Before Brandi Carlile began her tribute to Joni Mitchell's classic album "Blue" at Walt Disney Concert Hall in Los Angeles in 2019, she made a declaration.
"We didn't live in the time of Shakespeare, Rembrandt or Beethoven," she told the audience. "But we live in the time of Joni Mitchell."
Such extravagant praise made the task of writing about Mitchell's life and career a daunting prospect for the critic Ann Powers, she writes. Her expansive new book, "Traveling: On the Path of Joni Mitchell," wrestles with the art of biography nearly as much as it wrangles with the singer's complicated legacy. It's less a life story (though it is that) than "the story of an approach, or a series of approaches, toward a subject that in many ways felt unapproachable," Powers explains.
To casual fans, Mitchell, 80, is the songwriter who wrote the definitive anthem of the Woodstock generation (though she didn't actually play the festival herself). She wrote "Big Yellow Taxi," an enduring indictment of overdevelopment ("They paved paradise, and put up a parking lot") and "River," a Christmas-adjacent song that expertly captured the melancholy of the season.
To diehards, however - like Carlile, Prince, Taylor Swift and countless other self-avowed Joni stans - Mitchell is a queen. Powers, an NPR critic formerly with both Times newspapers, Los Angeles and New York (and before that, the SF Weekly), specializes in women in popular music. Still, to her credit, she freely admits her reservations when an editor first asked her to take on Mitchell's lore several years ago: "Her svelte, swanlike cool felt so distant from my own way of being."
Powers engages with the particulars of Mitchell's private life - the child she gave up for adoption, the famous boyfriends (Leonard Cohen, Graham Nash, James Taylor), the health issues (from childhood polio to the 2015 aneurysm that required her to learn to walk again) - mostly in terms of how they affected her body of work. Mitchell was the folk prodigy who somehow defined the "confessional" style of songwriting even when she was writing from the imagined perspectives of other people.
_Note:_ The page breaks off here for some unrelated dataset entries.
Lemma same_conns_refl h : same_conns h h.
Proof. intros a. by destruct (conns h !! a). Qed.

Lemma same_conns_trans h1 h2 h3 : same_conns h1 h2 → same_conns h2 h3 → same_conns h1 h3.
Proof.
  intros H1 H2 a. specialize (H1 a). specialize (H2 a).
  destruct (conns h1 !! a), (conns h2 !! a), (conns h3 !! a); try done. intuition congruence.
Qed.

Lemma same_conns_store h a c c' :
  conns h !! a = Some c → in_ c' = in_ c → fd_ c' = fd_ c → same_conns h (store h a c').
Proof.
  intros Ha Hin Hfd b. cbn. destruct (decide (b = a)) as [->|Hne].
  - by rewrite Ha, lookup_insert_eq.
  - rewrite lookup_insert_ne by done. by destruct (conns h !! b).
Qed.

Lemma steady_refl s : steady s s.
Proof. split; [apply same_conns_refl|done..]. Qed.

Lemma steady_trans s1 s2 s3 : steady s1 s2 → steady s2 s3 → steady s1 s3.
Proof.
  intros [H1 H2 H3 H4 H5 H6] [H7 H8 H9 H10 H11 H12]. split; [by eapply same_conns_trans|congruence..].
Qed.

Lemma steady_conn s s' a c :
  steady s s' → conns (hub s) !! a = Some c →
  ∃ c', conns (hub s') !! a = Some c' ∧ in_ c' = in_ c ∧ fd_ c' = fd_ c.
Proof.
  intros [Hc _ _ _ _ _] Ha. specialize (Hc a). rewrite Ha in Hc. destruct (conns (hub s') !! a) as [c'|]; [|done]. eauto.
Qed.
(* ===== verification/ServerSession.v ===== *)
(** * A client's session

    From the bytes a client sends to the bytes it gets back: the parse loop, the
    gates, the command table, the log and the buffers of [Server] together
    implement the specification of [CmdSpec].  The client is one that is neither
    subscribed nor inside MULTI, and its commands are those that work on the
    database. *)
From Stdlib Require Import Ascii String ZArith Lia ZifyNat ZifyBool.
From stdpp Require Import base option list strings gmap.
From S2P Require Import Prelude CStdlib CPosix NetBuffer ProtoSerializer ProtoParser NetConnection NetEventLoop StoreObject.
From S2P Require Import StoreInterfaces StoreDatabase CmdBase CmdList CmdTable CmdSpec CmdPubSub CmdInfo PersistAOF.
From S2P Require Import PersistRewrite Server Main ServerSafety ServerProperties.
Import Connection PubSubRegistry Server ServerSafety ServerProperties CmdSpec.

Module ServerSession.

(** ** Ordinary commands *)

(** The names [main] registers, and MULTI and DISCARD, are not ordinary. *)
Definition main_names : list bytes :=
  [lit "INFO"; lit "BGREWRITEAOF"; lit "EXEC"; lit "SUBSCRIBE"; lit "UNSUBSCRIBE"; lit "PUBLISH"].

Definition ordinary (args : list bytes) : Prop :=
  data_command args ∧ match args with [] => False | arg0 :: _ => to_upper arg0 ∉ main_names end.

Lemma table_ordinary nm : nm ∉ main_names → server_table !! nm = liftEntry <$> CommandTable.core_table !! nm.
Proof.
  intros Hnm. unfold main_names in Hnm. rewrite !not_elem_of_cons in Hnm. destruct Hnm as (H1 & H2 & H3 & H4 & H5 & H6 & _).
  unfold server_table, main_commands. cbn [foldl]. unfold CommandTable.registerCommand.
  cbn [CommandTable.name CommandTable.arity CommandTable.isWrite CommandTable.run].
  rewrite !lookup_insert_ne
    by (intros Heq; first [exact (H1 (eq_sym Heq))|exact (H2 (eq_sym Heq))|exact (H3 (eq_sym Heq))
          |exact (H4 (eq_sym Heq))|exact (H5 (eq_sym Heq))|exact (H6 (eq_sym Heq))]).
  apply lookup_fmap.
Qed.

Lemma set_db_same s : set_db (db s) s = s.
Proof. by destruct s. Qed.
"Oh, Joni, save something for yourself," Kris Kristofferson supposedly told her upon hearing the "Blue" album (1971).
Later, she followed her creative inquiries toward a kind of folk-jazz fusion ("Hejira," 1976) and some questionable digital choices in the 1980s. Powers finds a key to Mitchell's free-ranging artistry in the singer's recollection of a day spent in Manhattan's Washington Square Park with the sculptor Morton Rosengarten, a close friend of Cohen's. The young Mitchell, who would become almost as devoted to painting as music, was having trouble sketching. Rosengarten instructed her to draw him without looking at the paper.
"She did, and subtly, suddenly, everything changed for her," Powers writes. "No longer focusing on her own quivering hand, she felt free of her ego."
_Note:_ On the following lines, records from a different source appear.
(* ===== verification/ServerFrame.v ===== *)
(** * What a client event keeps

    A relation between states that holds across each parsed command, and across
    changes of the client's own connection and of the epoll registrations, holds
    across the whole event: the reading, the parse loop, the writing and the
    closing decision.  [ServerIsolation] and [ServerDurable] are instances. *)
From Stdlib Require Import Ascii String ZArith Lia ZifyNat ZifyBool.
From stdpp Require Import base option list strings gmap.
From S2P Require Import Prelude CStdlib CPosix NetBuffer ProtoSerializer ProtoParser NetConnection NetEventLoop StoreObject.
From S2P Require Import StoreInterfaces StoreDatabase CmdBase CmdTable CmdPubSub CmdInfo PersistAOF PersistRewrite.
From S2P Require Import Server Main ServerSafety.
Import Connection PubSubRegistry Server Main ServerSafety.

Module ServerFrame.

Section event.
Context (a : addr) (W : World → Prop) (R : Server → Server → Prop).

(** [R] is kept by the parts of an event of the client at [a], whose commands meet
    worlds of [W]. *)
Record kept : Prop := {
  kp_refl s : R s s;
  kp_trans s1 s2 s3 : R s1 s2 → R s2 s3 → R s1 s3;
  kp_store c s : R s (set_hub (store (hub s) a c) s);
  kp_loop l s : R s (set_loop l s);
  kp_command w cmd s s' c :
    world_ok w → W w → server_ok s → conns (hub s) !! a = Some c → processCommand w a cmd s = Ok s' → R s s'
}.

Context (HR : kept).

Lemma onConn_kept f s s' : onConn a f s = Ok s' → R s s'.
Proof.
  unfold onConn. intros (c & _ & H)%bind_Ok_inv. apply bind_Ok_inv in H as (c' & _ & [= <-]). apply (kp_store HR).
Qed.

Lemma drain_kept fuel : ∀ ws s s' c,
  server_ok s → (∀ k, world_ok (ws k)) → (∀ k, W (ws k)) → conns (hub s) !! a = Some c → drain fuel ws a s = Ok s' → R s s'.
Proof.
  induction fuel as [|fuel IH]; intros ws s s' c Hs Hws Ht Ha H; cbn [drain] in H; [discriminate H|].
  rewrite (load_bind _ _ _ _ Ha) in H. pose proof (sv_conns s Hs a c Ha) as Hc.
  pose proof (RespParser.parse_total (grants (envs (ws 0) 0)) (in_ c) (co_in c Hc) (co_fits c Hc)) as Hp.
  apply bind_Ok_inv in H as ([r b] & E & H). rewrite E in Hp. destruct Hp as [Hb Hr]. cbv zeta in H.
  eapply (kp_trans HR); [apply (kp_store HR (set_in b c))|]. set (s1 := set_hub _ s) in *.
  destruct r as [args|]; [|injection H as <-; apply (kp_refl HR)]. destruct Hr as (frame & _ & Hread).
  assert (Hcb : conn_ok (set_in b c)).
  { apply set_in_ok; [done|done|]. pose proof (co_fits c Hc) as Hf. unfold RespParser.fits_int in *.
    rewrite Hread, length_app in Hf. lia. }
  destruct (store_stable a s c (set_in b c) Hs Ha Hcb eq_refl eq_refl) as [Hs1 _]. fold s1 in Hs1.
  assert (Ha1 : conns (hub s1) !! a = Some (set_in b c)) by (cbn; by rewrite lookup_insert_eq).
  apply bind_Ok_inv in H as (s2 & E2 & H).
  pose proof (processCommand_ok (ws 0) a args s1 Hs1 (Hws 0) ltac:(by rewrite Ha1)) as Hg. rewrite E2 in Hg.
  destruct Hg as (Hs2 & Hst2 & _). destruct (steady_conn _ _ _ _ Hst2 Ha1) as (c2 & Ha2 & _).
  eapply (kp_trans HR); [by eapply (kp_command HR)|]. by apply (IH (λ k, ws (S k)) s2 s' c2).
Qed.

Lemma handleReadable_kept now kernel ws s s' c :
  server_ok s → (∀ k, world_ok (ws k)) → (∀ k, W (ws k)) → conns (hub s) !! a = Some c → read_ok kernel c →
  handleReadable now kernel ws a s = Ok s' → R s s'.
Proof.
  intros Hs Hws Ht Ha Hk H. unfold handleReadable in H. rewrite (load_bind _ _ _ _ Ha) in H.
  pose proof (after_read_ok now kernel c (sv_conns s Hs a c Ha) Hk) as Hr.
  apply bind_Ok_inv in H as ([alive c1] & E & H). rewrite E in Hr. destruct (Hr _ eq_refl) as (Hc2 & Hf2 & Hs2).
  cbv zeta in H. destruct (store_stable a s c _ Hs Ha Hc2 Hf2 Hs2) as [Hs1 _]. cbn [fst snd] in *.
  set (c2 := if alive then c1 else setWantRead false c1) in *. eapply (kp_trans HR); [apply (kp_store HR c2)|].
  set (s1 := set_hub _ s) in *. assert (Ha1 : conns (hub s1) !! a = Some c2) by (cbn; by rewrite lookup_insert_eq).
  apply bind_Ok_inv in H as (s2 & E2 & H). unfold drainInput in E2. rewrite (load_bind _ _ _ _ Ha1) in E2.
  eapply (kp_trans HR); [by eapply drain_kept|]. by apply onConn_kept in H.
Qed.

Lemma finishEvent_kept fd s s' : finishEvent fd a s = Ok s' → R s s'.
Proof.
  unfold finishEvent. intros H. apply bind_Ok_inv in H as (s1 & E & H). apply bind_Ok_inv in H as (c & _ & [= <-]).
  apply onConn_kept in E. destruct (wantClose_ c); [done|]. eapply (kp_trans HR); [exact E|apply (kp_loop HR)].
Qed.

Lemma clientEvent_kept fd ev s s' :
  server_ok s → connections s !! fd = Some a → (∀ c, conns (hub s) !! a = Some c → client_ok c ev) →
  (∀ k, W (ev_worlds ev k)) → clientEvent fd ev s = Ok s' → R s s'.
Proof.
  intros Hs Hfd Hev Ht H. unfold clientEvent in H. rewrite Hfd in H.
  destruct (sv_map s Hs fd a Hfd) as (c & Ha & _). destruct (Hev c Ha) as [Hr Hw Hws].
  destruct (ev_err ev); [by apply onConn_kept in H|].
  apply bind_Ok_inv in H as (s1 & E1 & H). apply bind_Ok_inv in H as (s2 & E2 & H).
  eapply (kp_trans HR); [|eapply (kp_trans HR); [|exact (finishEvent_kept _ _ _ H)]].
  - destruct (ev_in ev); [by eapply handleReadable_kept|]. injection E1 as <-. apply (kp_refl HR).
  - destruct (ev_out ev); [by apply onConn_kept in E2|]. injection E2 as <-. apply (kp_refl HR).
Qed.

End event.

(** ** Events one after the other *)

Fixpoint steps (evs : list event) (s : Server) : result Server :=
  match evs with [] => mret s | ev :: evs' => s' ← step ev s; steps evs' s' end.

Lemma steps_snoc evs ev : ∀ s, steps (evs ++ [ev]) s = s' ← steps evs s; step ev s'.
Proof.
  induction evs as [|e evs IH]; intros s; cbn [app steps].
  - rewrite bind_ok. by destruct (step ev s).
  - destruct (step e s) as [s1|]; [|done]. rewrite !bind_ok. apply IH.
Qed.

(** The state after the first [n] events. *)
Definition state_after (evs : list event) (n : nat) (s : Server) : Server :=
  match steps (take n evs) s with Ok s' => s' | Fault _ => s end.

Lemma state_after_step evs n ev s :
  evs !! n = Some ev → steps (take (S n) evs) s = Ok (state_after evs (S n) s) →
  step ev (state_after evs n s) = Ok (state_after evs (S n) s).
Proof.
  intros Hn. rewrite (take_S_r _ _ _ Hn), steps_snoc. unfold state_after at 2. by destruct (steps (take n evs) s).
Qed.

End ServerFrame.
Mitchell's artistic prerogative sometimes led her onto shaky ground. By her third album, "Ladies of the Canyon" (1970), Powers suggests, her acerbic observations had coalesced into "flat-out mean girl." Her dalliance in the late '70s with an imaginary muse, a Black hustler she named Art Nouveau, was a pronounced misstep, and Powers questions Mitchell's right to speak for the Indigenous peoples she grew up identifying with in her native Saskatchewan on her 16-minute 1977 epic "Paprika Plains."
"Becoming legendary is a strange process of both expansion and reduction - the knotty totality of a person is smoothed out into one official portrait, and in a way, the legend becomes a former person, at least in the public view," Powers writes. "Traveling" adds up to a heroic effort to divest the legend from the work.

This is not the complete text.